(* ===== verification/CliMakeProps.v ===== *)
(** * What planning guarantees ([resource_state.go], [resource_fields.go], [resource_templates.go])

    New migrations come last; the members of a generated model do not collide, neither in the
    table nor in the struct; and the struct fields that the templates write for them are read
    back by the schema parser as they were asked for. *)

From S2P Require Import Prelude GoStrings GoUtf8 GoQuote GoRegexp GoUrl GoText CliFields CliTags CliSchema CliSchemaProps CliSql CliMake.
Local Open Scope go_scope.
Local Open Scope Z_scope.

(** ** Versions *)

Lemma zeros_Atoi n z : 0 <= z -> in_int64 z -> Atoi (zeros n (Itoa z)) = Some z.
Proof.
  intros Hz Hr. pose proof (Atoi_Itoa z Hr) as Ha. unfold Itoa in *. destruct (Z.ltb_spec z 0); [lia|].
  assert (unsigned_digits (digits_fuel 20 z) = Some z) as Hu.
  { destruct (digits_fuel 20 z) as [|c s] eqn:E; [by apply digits_nonempty in E|]. pose proof (digits_all_digits 20 z Hz) as Hd. rewrite E in Hd. cbn in Hd.
    apply andb_true_iff in Hd as [Hc _]. rewrite Atoi_unsigned in Ha by done. destruct (unsigned_digits (String c s)) as [k|]; [|done]. cbn in Ha.
    unfold check_int64 in Ha. by destruct (_ && _). }
  assert (unsigned_digits (zeros n (digits_fuel 20 z)) = Some z) as Hz'.
  { destruct n as [|n]; [done|]. cbn [zeros unsigned_digits]. change (parse_digits (String "0" ?s) 0) with (parse_digits s 0).
    induction n as [|n IH]; [|exact IH]. cbn [zeros]. destruct (digits_fuel 20 z); [done|exact Hu]. }
  destruct n as [|n]; [exact Ha|]. cbn [zeros] in *. rewrite Atoi_unsigned by done. rewrite Hz'. cbn. unfold check_int64.
  unfold in_int64 in Hr. rewrite (proj2 (Z.leb_le MinInt64 z)), (proj2 (Z.leb_le z MaxInt64)) by lia. done.
Qed.
Lemma zeros_length n s : String.length (zeros n s) = (n + String.length s)%nat.
Proof. induction n; cbn; [done|lia]. Qed.

Lemma considered l m0 : in_int64 m0 ->
  match foldR consider l m0 with
  | Ok m => m0 <= m /\ in_int64 m /\ (forall w, w ∈ l -> exists k, Atoi w = Some k /\ k <= m) /\ (m = m0 \/ exists w, w ∈ l /\ Atoi w = Some m)
  | Err _ => exists w, w ∈ l /\ Atoi w = None
  end.
Proof.
  revert m0; induction l as [|w l IH]; intros m0 Hr; cbn.
  { split_and!; [lia|done| |by left]. by intros w ?%elem_of_nil. }
  unfold consider at 1. destruct (Atoi w) as [k|] eqn:Hk; cbn; [|exists w; split; [by left|done]].
  pose proof (Atoi_range _ _ Hk) as Hkr. specialize (IH (if k >? m0 then k else m0)). destruct (Z.gtb_spec k m0).
  - specialize (IH Hkr). destruct (foldR consider l k) as [m|]; [|destruct IH as (w' & ? & ?); exists w'; split; [by right|done]].
    destruct IH as (H1 & H2 & H3 & H4). split_and!; [lia|done| |].
    + intros w' [->|Hw']%elem_of_cons; [exists k; split; [done|lia]|auto].
    + right. destruct H4 as [->|(w' & ? & ?)]; [exists w; split; [by left|done]|exists w'; split; [by right|done]].
  - specialize (IH Hr). destruct (foldR consider l m0) as [m|]; [|destruct IH as (w' & ? & ?); exists w'; split; [by right|done]].
    destruct IH as (H1 & H2 & H3 & H4). split_and!; [lia|done| |].
    + intros w' [->|Hw']%elem_of_cons; [exists k; split; [done|lia]|auto].
    + destruct H4 as [->|(w' & ? & ?)]; [by left|right; exists w'; split; [by right|done]].
Qed.

(** The versions that are taken: those of generated resources and of migration files. *)
Definition taken_versions (state : resourceState) (entries : list dirEntry) : list string :=
  (rs_MigrationVersion <$> Resources state) ++ omap migration_version entries.

Lemma version_after_all stamp now entries state : Atoi stamp = Some now -> 0 < now ->
  match nextMigrationVersion stamp (Ok entries) state with
  | Ok v => exists n, Atoi v = Some n /\ now <= n /\ (14 <= String.length v)%nat
      /\ forall w, w ∈ taken_versions state entries -> exists k, Atoi w = Some k /\ k < n
  | Err _ => exists w, w ∈ taken_versions state entries /\ (Atoi w = None \/ Atoi w = Some MaxInt64)
  end.
Proof.
  intros Hnow Hpos. unfold nextMigrationVersion, taken_versions. rewrite Hnow. pose proof (Atoi_range _ _ Hnow) as Hr.
  pose proof (considered (rs_MigrationVersion <$> Resources state) (now - 1)) as H1. unfold in_int64, MinInt64, MaxInt64 in *.
  specialize (H1 ltac:(lia)). destruct (foldR consider _ (now - 1)) as [m1|]; cbn [rbind].
  2: { destruct H1 as (w & ? & ?). exists w. split; [set_solver|by left]. }
  destruct H1 as (Hm1 & Hr1 & Hall1 & Hmax1). pose proof (considered (omap migration_version entries) m1) as H2.
  unfold in_int64, MinInt64, MaxInt64 in *. specialize (H2 Hr1). destruct (foldR consider _ m1) as [m2|]; cbn [rbind].
  2: { destruct H2 as (w & ? & ?). exists w. split; [set_solver|by left]. }
  destruct H2 as (Hm2 & Hr2 & Hall2 & Hmax2).
  assert (forall w, w ∈ (rs_MigrationVersion <$> Resources state) ++ omap migration_version entries -> exists k, Atoi w = Some k /\ k <= m2) as Hall.
  { intros w [Hw|Hw]%elem_of_app; [|auto]. destruct (Hall1 w Hw) as (k & ? & ?). exists k. split; [done|lia]. }
  assert (m2 = now - 1 \/ exists w, w ∈ (rs_MigrationVersion <$> Resources state) ++ omap migration_version entries /\ Atoi w = Some m2) as Hmax.
  { destruct Hmax2 as [->|(w & ? & ?)]; [|right; exists w; set_solver]. destruct Hmax1 as [->|(w & ? & ?)]; [by left|right; exists w; set_solver]. }
  assert (forall n, 0 <= n -> in_int64 n -> Atoi (format14 n) = Some n /\ (14 <= String.length (format14 n))%nat) as Hfmt.
  { intros n Hn Hin. unfold format14. rewrite (proj2 (Z.ltb_ge n 0)) by lia. split; [by apply zeros_Atoi|]. rewrite zeros_length. lia. }
  unfold in_int64, MinInt64, MaxInt64 in Hfmt. rewrite Z.geb_leb. destruct (Z.leb_spec now m2).
  - destruct (Z.eqb_spec m2 9223372036854775807) as [Hx|].
    + destruct Hmax as [?|(w & ? & ?)]; [lia|]. exists w. subst. auto.
    + destruct (Hfmt (m2 + 1)) as [Ha Hl]; [lia|lia|]. exists (m2 + 1). split_and!; [done|lia|done|]. intros w Hw.
      destruct (Hall w Hw) as (k & ? & ?). exists k. split; [done|lia].
  - destruct (Hfmt now) as [Ha Hl]; [lia|lia|]. exists now. split_and!; [done|lia|done|]. intros w Hw.
    destruct (Hall w Hw) as (k & ? & ?). exists k. split; [done|lia].
Qed.

(** C23. A new migration comes after every existing one: the version is a number of at least
    fourteen digits, not before the clock, and larger than the version of every generated
    resource and every migration file.  With a clock whose stamp is a positive number, no
    version is given only if the migrations directory cannot be read, an existing version is
    not a number, or one is already the largest 64-bit number. *)
Theorem next_version_is_last stamp now directory state : Atoi stamp = Some now -> 0 < now ->
  match nextMigrationVersion stamp directory state with
  | Ok v => exists entries n, directory = Ok entries /\ Atoi v = Some n /\ now <= n /\ (14 <= String.length v)%nat
      /\ forall w, w ∈ taken_versions state entries -> exists k, Atoi w = Some k /\ k < n
  | Err _ => (exists e, directory = Err e) \/
      exists entries w, directory = Ok entries /\ w ∈ taken_versions state entries /\ (Atoi w = None \/ Atoi w = Some MaxInt64)
  end.
Proof.
  intros Hnow Hpos. destruct directory as [entries|e].
  - pose proof (version_after_all stamp now entries state Hnow Hpos) as H.
    destruct (nextMigrationVersion _ _ _); [destruct H as (n & ?); by exists entries, n|destruct H as (w & ? & ?); right; by exists entries, w].
  - destruct (nextMigrationVersion stamp (Err e) state) as [v|] eqn:E; [exfalso|left; by exists e].
    unfold nextMigrationVersion in E. rewrite Hnow in E. by destruct (foldR consider _ _).
Qed.

Lemma next_version_is_last_witness : exists v n,
  nextMigrationVersion "20260101120000" (Ok [{| de_name := "20270101000000_create_posts.up.sql"; de_isDir := false; de_read := Ok EmptyString |}])
    {| Resources := [] |} = Ok v /\ Atoi v = Some n /\ 20260101120000 <= n.
Proof.
  pose proof (next_version_is_last "20260101120000" 20260101120000
    (Ok [{| de_name := "20270101000000_create_posts.up.sql"; de_isDir := false; de_read := Ok EmptyString |}]) {| Resources := [] |}
    ltac:(reflexivity) ltac:(lia)) as Ht.
  destruct (nextMigrationVersion _ _ _) as [v|e] eqn:E; [|vm_compute in E; discriminate E].
  destruct Ht as (entries & n & _ & Hn & Hle & _). exists v, n. exact (conj eq_refl (conj Hn Hle)).
Defined.

(** ** Fields *)

(** Printable ASCII that needs no escape between double quotes, and no backquote. *)
Definition plainC (c : ascii) : bool := rng 32 126 c && negb (oneof (String dquote (String backslash (String backquote EmptyString))) c).

Lemma plain_quoted isPrint c s : plainC c = true -> DecodeRune (String c s) = (ord c, 1%nat) /\ escaped_rune isPrint (ord c) = String c EmptyString
  /\ (ord c =? RuneError) = false /\ c <> dquote /\ c <> backslash /\ c <> backquote /\ c <> chr 13.
Proof. destruct c as [[] [] [] [] [] [] [] []]; intros Hc; try discriminate Hc; vm_compute; split_and!; done. Qed.
Lemma plain_body isPrint n s : all_chars plainC s = true -> (String.length s <= n)%nat -> quote_body isPrint n s = s.
Proof.
  revert n; induction s as [|c s IH]; intros n Hs Hn; [by destruct n|]. destruct n as [|n]; [cbn in Hn; lia|]. cbn in Hs. bool_to_prop.
  cbn [quote_body]. destruct (plain_quoted isPrint c s) as (-> & -> & -> & _); [done|]. cbn [Nat.eqb andb].
  rewrite string_app_cons, string_app_nil_l. cbn [drop_string]. f_equal. destruct s; apply IH; cbn in *; auto; lia.
Qed.
Lemma Unquote_plain s : all_chars plainC s = true -> Unquote (String dquote (s +:+ String dquote EmptyString)) = Some s.
Proof.
  intros Hs. pose proof (Unquote_Quote (fun _ => false) s) as Hu. unfold Quote in Hu. by rewrite plain_body in Hu.
Qed.
Lemma value_end_plain s rest : all_chars plainC s = true -> value_end (s +:+ String dquote rest) = Some (String.length s).
Proof.
  induction s as [|c s IH]; intros Hs; [done|]. cbn in Hs. bool_to_prop. destruct (plain_quoted (fun _ => false) c s) as (_ & _ & _ & H1 & H2 & _); [done|].
  rewrite string_app_cons. cbn [value_end]. rewrite !bool_decide_eq_false_2 by done. by rewrite IH.
Qed.
Lemma without_cr_plain s : all_chars plainC s = true -> without_cr s = s.
Proof.
  induction s as [|c s IH]; intros Hs; [done|]. cbn in Hs. bool_to_prop. cbn [without_cr].
  destruct (plain_quoted (fun _ => false) c s) as (_ & _ & _ & _ & _ & _ & H1); [done|]. rewrite bool_decide_eq_false_2 by done. by rewrite IH.
Qed.

Lemma IndexByte_key k r : all_chars (fun c => negb (bool_decide (c = ":"%char))) k = true -> IndexByte (k +:+ String ":" r) ":" = Some (String.length k).
Proof.
  unfold IndexByte. induction k as [|c k IH]; intros Hk; [by rewrite string_app_nil_l; cbn; destruct r|]. cbn in Hk. bool_to_prop. rewrite string_app_cons. cbn [Index HasPrefix].
  rewrite bool_decide_eq_false_2 by done. cbn [andb]. by rewrite IH.
Qed.
Lemma letter_no_space c s : lowerC c = true -> leading_space spaceEncodings (String c s) = None.
Proof. destruct c as [[] [] [] [] [] [] [] []]; intros Hc; try discriminate Hc; reflexivity. Qed.
Lemma trim_letter c s : lowerC c = true -> TrimLeftSpace (String c s) = String c s.
Proof. intros Hc. unfold TrimLeftSpace. cbn [String.length trim_left_fuel]. by rewrite letter_no_space. Qed.
Lemma trim_blank c s : lowerC c = true -> TrimLeftSpace (String " " (String c s)) = String c s.
Proof. 
  intros Hc. unfold TrimLeftSpace. cbn [String.length trim_left_fuel].
  change (leading_space spaceEncodings (String " " (String c s))) with (Some (String c s)). cbn [trim_left_fuel]. by rewrite letter_no_space.
Qed.

Lemma drop_past k x r : drop_string (S (String.length k)) (k +:+ String x r) = r.
Proof. induction k as [|c k IH]; [by destruct r|]. rewrite string_app_cons. exact IH. Qed.
Lemma take_past k x r : take_string (S (String.length k)) (k +:+ String x r) = k +:+ String x EmptyString.
Proof. induction k as [|c k IH]; [by destruct r|]. rewrite !string_app_cons. cbn [String.length]. change (String c (take_string (S (String.length k)) (k +:+ String x r)) = String c (k +:+ String x EmptyString)). by rewrite IH. Qed.

(** One entry of a struct tag. *)
Definition tag_entry (key value : string) : string := key +:+ String ":" (String dquote (value +:+ String dquote EmptyString)).

Lemma struct_tag_entry n wanted key value rest found raw : all_chars lowerC key = true -> key <> EmptyString -> all_chars plainC value = true ->
  TrimLeftSpace raw = tag_entry key value +:+ rest ->
  struct_tag (S n) wanted raw found =
    if bool_decide (key = wanted) then match found with Some _ => Err (Errorf "duplicate %s struct tag") | None => struct_tag n wanted rest (Some value) end
    else struct_tag n wanted rest found.
Proof.
  intros Hk Hne Hv Hraw. cbn [struct_tag]. rewrite Hraw. unfold tag_entry.
  rewrite <- string_app_assoc, (string_app_cons ":"), (string_app_cons dquote), <- string_app_assoc, string_app_cons, string_app_nil_l.
  rewrite bool_decide_eq_false_2 by (by destruct key).
  rewrite IndexByte_key by (clear -Hk; induction key as [|x l IH]; [done|]; cbn in *; bool_to_prop; rewrite IH by done; destruct (bool_decide (x = ":"%char)) eqn:E; [|done]; bool_to_prop; by subst).
  rewrite drop_past, take_string_app. destruct (String.length key) eqn:El; [by destruct key|].
  rewrite bool_decide_eq_true_2 by done. cbn [negb]. rewrite value_end_plain, take_past, drop_past, Unquote_plain by done. done.
Qed.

# Problem statement:
Your answer should reproduce each line of the listing that holds the word "number".

# Written solution:
(** C23. A new migration comes after every existing one: the version is a number of at least
    resource and every migration file.  With a clock whose stamp is a positive number, no
    not a number, or one is already the largest 64-bit number. *)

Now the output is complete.